Nun ist in den letzten Jahrzehnten vor allem durch das Studium früher Entwicklungsprozesse in der Psychoanalyse der Begriff der projektiven Identifizierung eingeführt worden, der sich zum Verständnis schwerer seelischer Pathologien als fruchtbar erwiesen hat und der auch für die Phänomene, die wir hier untersuchen, von Bedeutung ist. Man bezeichnet damit einen Fantasievorgang, bei dem unerwünschte oder unerträgliche Vorstellungen aus dem eigenen Selbstbild ausgestoßen und in das Objekt als Gegenüber hineinverlagert werden, das damit identifiziert wird. Der unerwünschte Teil wird dann im anderen beobachtet und kontrolliert. Das Subjekt fühlt sich dadurch erleichtert, ist aber auch um diesen Selbstanteil verarmt. Das Objekt dieses Vorganges kann diesen ihm fremden Teil nicht assimilieren und erlebt ihn wie einen Fremdkörper. Dieser ausstoßende und zugleich intrusive Vorgang ist in unterschiedlichem Ausmaß von Aggression und Gewalt geprägt. Vor dem Hintergrund dieser Identifizierungskonzepte möchte ich nun die transgenerationellen Prozesse bei der Bewältigung der Folgen von kollektiven Katastrophen in einigen Punkten beschreiben.

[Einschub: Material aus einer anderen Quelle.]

(** ** More facts about the policy *)

Lemma effective_principals_inv pol r ps :
  ACLSecurityPolicy.effective_principals pol r = Ok ps ->
  exists v,
    ACLSecurityPolicy.get_principals pol r = Ok v
    /\ ((py_bool v = false /\ ps = [Everyone])
        \/ (py_bool v = true
            /\ exists first rest,
                 py_iter v = Ok (first :: rest)
                 /\ ps = Everyone :: Authenticated :: first :: rest)).
Proof.
  unfold ACLSecurityPolicy.effective_principals.
  destruct (ACLSecurityPolicy.get_principals pol r) as [v|e]; [|discriminate].
  cbn [bind]. intros H. exists v. split; [done|].
  destruct (py_bool v) eqn:Hb.
  - right. split; [done|].
    destruct (py_iter v) as [[|first rest]|e] eqn:Hit; try discriminate H.
    + destruct v as [| | |[|? ?]|[|? ?]|[|? ?]|[|? ?]]; discriminate.
    + exists first, rest. inversion H. done.
  - left. inversion H. done.
Qed.

Lemma flatten_tuple_cons_atom x l :
  atomic x = true ->
  flatten (VTuple (x :: l)) = (r <- flatten (VTuple l) ;; Ok (x :: r)).
Proof.
  intros Hx. rewrite !flatten_VTuple, flatten_loop_cons.
  unfold atomic in Hx. apply negb_true_iff in Hx. rewrite Hx.
  by rewrite (flatten_loop_acc flatten ([] ++ [x]) l).
Qed.

Lemma nearest_acl_Some locations n :
  nearest_acl locations = Some n ->
  In n locations
  /\ is_None (ACLAuthorizer.get_acl (ACLAuthorizer.mk n) VNone) = false.
Proof.
  induction locations as [|location rest IH]; [discriminate|].
  cbn [nearest_acl].
  destruct (is_None (ACLAuthorizer.get_acl (ACLAuthorizer.mk location) VNone)) eqn:Hn.
  - intros H. destruct (IH H). split; [by right | done].
  - intros H. inversion H; subst. split; [by left | done].
Qed.

Lemma is_None_true v : is_None v = true -> v = VNone.
Proof. by destruct v. Qed.

Lemma location_loop_nearest pol permission principals locations :
  ACLSecurityPolicy.location_loop pol permission principals locations =
  match nearest_acl locations with
  | None => Ok (Builtin (VBool false))
  | Some n =>
      d <- ACLAuthorizer.permits (ACLAuthorizer.mk n) permission principals ;;
      Ok (Instance d)
  end.
Proof.
  induction locations as [|location rest IH]; [done|].
  cbn [nearest_acl].
  destruct (is_None (ACLAuthorizer.get_acl (ACLAuthorizer.mk location) VNone)) eqn:Hn.
  - rewrite location_loop_deferred; [done|].
    apply permits_without_acl. by apply is_None_true.
  - destruct (ACLAuthorizer.permits (ACLAuthorizer.mk location) permission principals)
      as [d|e] eqn:Hp.
    + by apply location_loop_decided.
    + apply location_loop_raised; [done|].
      destruct (permits_raises_inv _ _ _ _ Hp) as [[_ Hnone]|[[->| ->] _]];
        [|done|done].
      rewrite Hnone in Hn. discriminate Hn.
Qed.

(** X9. Whatever the resolver returns, the effective principals begin
    with [Everyone]; they are [[Everyone]] alone when the resolver's
    value is false, and otherwise [Everyone], [Authenticated] and then the
    elements of the resolver's value, of which there is at least one: so
    [Authenticated] is never the last. *)
Theorem effective_principals_begin_with_everyone :
  forall (pol : ACLSecurityPolicy.t) (r : request) (ps : list value),
    ACLSecurityPolicy.effective_principals pol r = Ok ps ->
    exists v,
      ACLSecurityPolicy.get_principals pol r = Ok v
      /\ hd_error ps = Some Everyone
      /\ ((py_bool v = false /\ ps = [Everyone])
          \/ (py_bool v = true
              /\ exists first rest,
                   py_iter v = Ok (first :: rest)
                   /\ ps = Everyone :: Authenticated :: first :: rest)).
Proof.
  intros pol r ps H. destruct (effective_principals_inv _ _ _ H) as (v & Hv & Hc).
  exists v. repeat split; try done.
  destruct Hc as [[_ ->]|[_ (first & rest & _ & ->)]]; done.
Qed.

Lemma effective_principals_begin_with_everyone_witness :
  exists v,
    ACLSecurityPolicy.get_principals RepozeWhoIdentityACLSecurityPolicy
      who_request_string_groups = Ok v
    /\ hd_error [Everyone; Authenticated; george; VStr "a"; VStr "b"] = Some Everyone
    /\ ((py_bool v = false
         /\ [Everyone; Authenticated; george; VStr "a"; VStr "b"] = [Everyone])
        \/ (py_bool v = true
            /\ exists first rest,
                 py_iter v = Ok (first :: rest)
                 /\ [Everyone; Authenticated; george; VStr "a"; VStr "b"]
                    = Everyone :: Authenticated :: first :: rest)).
Proof.
  apply (effective_principals_begin_with_everyone
           RepozeWhoIdentityACLSecurityPolicy who_request_string_groups).
  vm_compute. reflexivity.
Defined.

(** X10. The policy answers from the nearest node of the ancestor chain
    whose [__acl__] is there and is not [None]: it returns the plain
    [False] when there is no such node, and otherwise what the authorizer
    of that node returns or raises; asking for the node gives what asking
    for that ancestor gives. *)
Theorem nearest_acl_decides :
  forall (pol : ACLSecurityPolicy.t) (r : request) (context : node)
         (permission : value),
    ACLSecurityPolicy.permits pol context r permission
    = (principals <- ACLSecurityPolicy.effective_principals pol r ;;
       match nearest_acl (LocationIterator context) with
       | None => Ok (Builtin (VBool false))
       | Some n =>
           d <- ACLAuthorizer.permits (ACLAuthorizer.mk n) permission principals ;;
           Ok (Instance d)
       end)
    /\ (forall n, nearest_acl (LocationIterator context) = Some n ->
          ACLSecurityPolicy.permits pol context r permission
          = ACLSecurityPolicy.permits pol n r permission).
Proof.
  intros pol r context permission.
  assert (Hfirst : forall c,
    ACLSecurityPolicy.permits pol c r permission
    = (principals <- ACLSecurityPolicy.effective_principals pol r ;;
       match nearest_acl (LocationIterator c) with
       | None => Ok (Builtin (VBool false))
       | Some n =>
           d <- ACLAuthorizer.permits (ACLAuthorizer.mk n) permission principals ;;
           Ok (Instance d)
       end)).
  { intros c. unfold ACLSecurityPolicy.permits.
    destruct (ACLSecurityPolicy.effective_principals pol r) as [ps|e]; [|done].
    cbn [bind]. apply location_loop_nearest. }
  split; [apply Hfirst|].
  intros n Hn. rewrite (Hfirst context), (Hfirst n), Hn.
  destruct (nearest_acl_Some _ _ Hn) as [_ Hacl].
  destruct (LocationIterator_head n) as [rest ->].
  cbn [nearest_acl]. by rewrite Hacl.
Qed.

Lemma nearest_acl_decides_witness :
  ACLSecurityPolicy.permits RemoteUserACLSecurityPolicy inheriting_document
    george_request view
  = ACLSecurityPolicy.permits RemoteUserACLSecurityPolicy closed_folder
      george_request view.
Proof.
  apply (proj2 (nearest_acl_decides RemoteUserACLSecurityPolicy george_request
                  inheriting_document view)).
  reflexivity.
Defined.

(** X11. What the policy returns is the plain [False] or a decision of
    the authorizer of the nearest node with an ACL, never [True] or
    [None]; a result that is true is an [Allowed] returned by that
    authorizer for the effective principals. *)
Theorem policy_result_is_false_or_decision :
  forall (pol : ACLSecurityPolicy.t) (r : request) (context : node)
         (permission : value) (o : pyobj),
    ACLSecurityPolicy.permits pol context r permission = Ok o ->
    exists principals,
      ACLSecurityPolicy.effective_principals pol r = Ok principals
      /\ ((nearest_acl (LocationIterator context) = None
           /\ o = Builtin (VBool false))
          \/ (exists n d,
                nearest_acl (LocationIterator context) = Some n
                /\ In n (LocationIterator context)
                /\ ACLAuthorizer.permits (ACLAuthorizer.mk n) permission principals
                   = Ok d
                /\ o = Instance d
                /\ (obj_bool o = true -> exists rec, d = Allowed rec))).
Proof.
  intros pol r context permission o H.
  unfold ACLSecurityPolicy.permits in H.
  destruct (ACLSecurityPolicy.effective_principals pol r) as [ps|e]; [|discriminate H].
  cbn [bind] in H. rewrite location_loop_nearest in H.
  exists ps. split; [done|].
  destruct (nearest_acl (LocationIterator context)) as [n|] eqn:Hn.
  - right.
    destruct (ACLAuthorizer.permits (ACLAuthorizer.mk n) permission ps) as [d|e] eqn:Hd;
      [|discriminate H].
    exists n, d. destruct (nearest_acl_Some _ _ Hn) as [Hin _].
    inversion H. repeat split; try done.
    destruct d as [rec|rec]; [discriminate|by exists rec].
  - left. inversion H. done.
Qed.

Lemma policy_result_is_false_or_decision_witness :
  exists principals,
    ACLSecurityPolicy.effective_principals RemoteUserACLSecurityPolicy
      anonymous_request = Ok principals
    /\ ((nearest_acl (LocationIterator bare_document) = None
         /\ Builtin (VBool false) = Builtin (VBool false))
        \/ (exists n d,
              nearest_acl (LocationIterator bare_document) = Some n
              /\ In n (LocationIterator bare_document)
              /\ ACLAuthorizer.permits (ACLAuthorizer.mk n) view principals = Ok d
              /\ Builtin (VBool false) = Instance d
              /\ (obj_bool (Builtin (VBool false)) = true ->
                  exists rec, d = Allowed rec))).
Proof.
  apply (policy_result_is_false_or_decision RemoteUserACLSecurityPolicy
           anonymous_request bare_document view).
  vm_compute. reflexivity.
Defined.

Lemma flatten_effective_principals pol r ps :
  ACLSecurityPolicy.effective_principals pol r = Ok ps ->
  (ps = [Everyone] /\ flatten (VTuple ps) = Ok [Everyone])
  \/ (exists first rest flat,
        ps = Everyone :: Authenticated :: first :: rest
        /\ flatten (VTuple ps) = Ok (Everyone :: Authenticated :: flat)).
Proof.
  intros H. destruct (effective_principals_inv _ _ _ H) as (v & _ & Hc).
  destruct Hc as [[_ ->]|[_ (first & rest & _ & ->)]].
  - left. done.
  - right. destruct (flatten_principals_total (first :: rest)) as (flat & Hflat & _).
    exists first, rest, flat. split; [done|].
    rewrite (flatten_tuple_cons_atom Everyone) by done.
    rewrite (flatten_tuple_cons_atom Authenticated) by done.
    by rewrite Hflat.
Qed.

Lemma policy_permits_at_node pol r acl repr parent permission principals res0 :
  ACLSecurityPolicy.effective_principals pol r = Ok principals ->
  ACLAuthorizer.permits (ACLAuthorizer.mk (Node (Some acl) repr parent)) permission
    principals = Ok res0 ->
  ACLSecurityPolicy.permits pol (Node (Some acl) repr parent) r permission
  = Ok (Instance res0).
Proof.
  intros Hp Hd. rewrite (policy_permits_unfold _ _ _ _ _ Hp).
  destruct (LocationIterator_head (Node (Some acl) repr parent)) as [rest ->].
  by apply location_loop_decided.
Qed.

(** X12. An ACE for [Everyone] at the head of the ACL of a node decides
    every request for a permission it lists, whoever the request is
    from: with action [Allow] the policy returns [Allowed], with action
    [Deny] it returns [Denied], both with that ACE, because the effective
    principals always hold [Everyone]. *)
Theorem everyone_ace_decides_every_request :
  forall (pol : ACLSecurityPolicy.t) (r : request) (ps : list value)
         (repr : string) (parent : option node) (action permission perms : value)
         (later : list value),
    ACLSecurityPolicy.effective_principals pol r = Ok ps ->
    permission_listed permission perms = true ->
    let ace := VTuple [action; Everyone; perms] in
    let acl := VList (ace :: later) in
    let context := Node (Some acl) repr parent in
    let record := PermitsResult_init ace acl permission (VTuple ps) context in
    (action = Allow ->
     ACLSecurityPolicy.permits pol context r permission = Ok (Instance (Allowed record)))
    /\ (action = Deny ->
        ACLSecurityPolicy.permits pol context r permission
        = Ok (Instance (Denied record))).
Proof.
  intros pol r ps repr parent action permission perms later Hp Hl ace acl context
    record.
  assert (Hflat : exists flat, flatten (VTuple ps) = Ok (Everyone :: flat)).
  { destruct (flatten_effective_principals _ _ _ Hp)
      as [[_ H]|(first & rest & flat & _ & H)]; eauto. }
  destruct Hflat as (flat & Hflat).
  assert (Hd : ACLAuthorizer.permits (ACLAuthorizer.mk context) permission ps
               = Ok (decision_of action ace acl permission (VTuple ps) context)).
  { rewrite (permits_with_acl (ACLAuthorizer.mk context) acl _ _ (ace :: later)
               eq_refl eq_refl).
    rewrite (ace_loop_match (ACLAuthorizer.mk context) acl permission (VTuple ps)
               (Everyone :: flat) ace later action Everyone perms Hflat eq_refl);
      [done|].
    unfold ace_matches. cbn [ace unpack3 py_iter bind].
    by rewrite Hl. }
  split; intros ->;
    (apply (policy_permits_at_node _ _ _ _ _ _ ps); [done | exact Hd]).
Qed.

1. Die Identifizierung findet nicht mit der Person oder den Eigenschaften von Vater oder Mutter alleine statt, sondern auch mit deren Lebensgeschichte, insbesondere dem Teil, der vor der Lebenszeit der Kinder liegt. Aufgrund der psychoanalytischen Untersuchung ... spricht Judith Kestenberg von „Transposition“ (1989), einer unbewussten identifikatorischen Teilhabe an der vergangenen traumatischen Lebenszeit der Eltern. Faimberg (1986) kennzeichnet diesen Identifizierungstypus als „télescopage“ (Telescoping), als ein Ineinanderrücken von drei Generationen.
2. Wie Ilany Kogan (1995) in ihren Fallgeschichten zeigt, sind es oft totale Identifizierungen mit dem Elternteil, die das Kind vornimmt, die ihm aber auch von Seiten der Eltern aufgezwungen werden, wenn sie das Kind zur Regulierung ihres prekären narzisstischen Gleichgewichts benötigen.
Volkan et al. (2002) sprechen hier von einer „deponierten Repräsentanz“, die vom Elternteil in die Selbstrepräsentanz des Kindes ausgestoßen wird, dessen inneres Repräsentanzensystem damit zu einem Reservoir für die unerwünschten Anteile von Vater oder Mutter wird.
Indem die Geschichte eines anderen in das Kind hinein projiziert wird und es sich damit identifiziert, erlebt es in einem Teil seines Selbst ein Gefühl der Entfremdung. Diese Identifizierungen können nicht ins Selbst assimiliert werden, sondern bilden einen Fremdkörper. Abraham und Torok sprechen von „endokryptischer Identifizierung“ (1979).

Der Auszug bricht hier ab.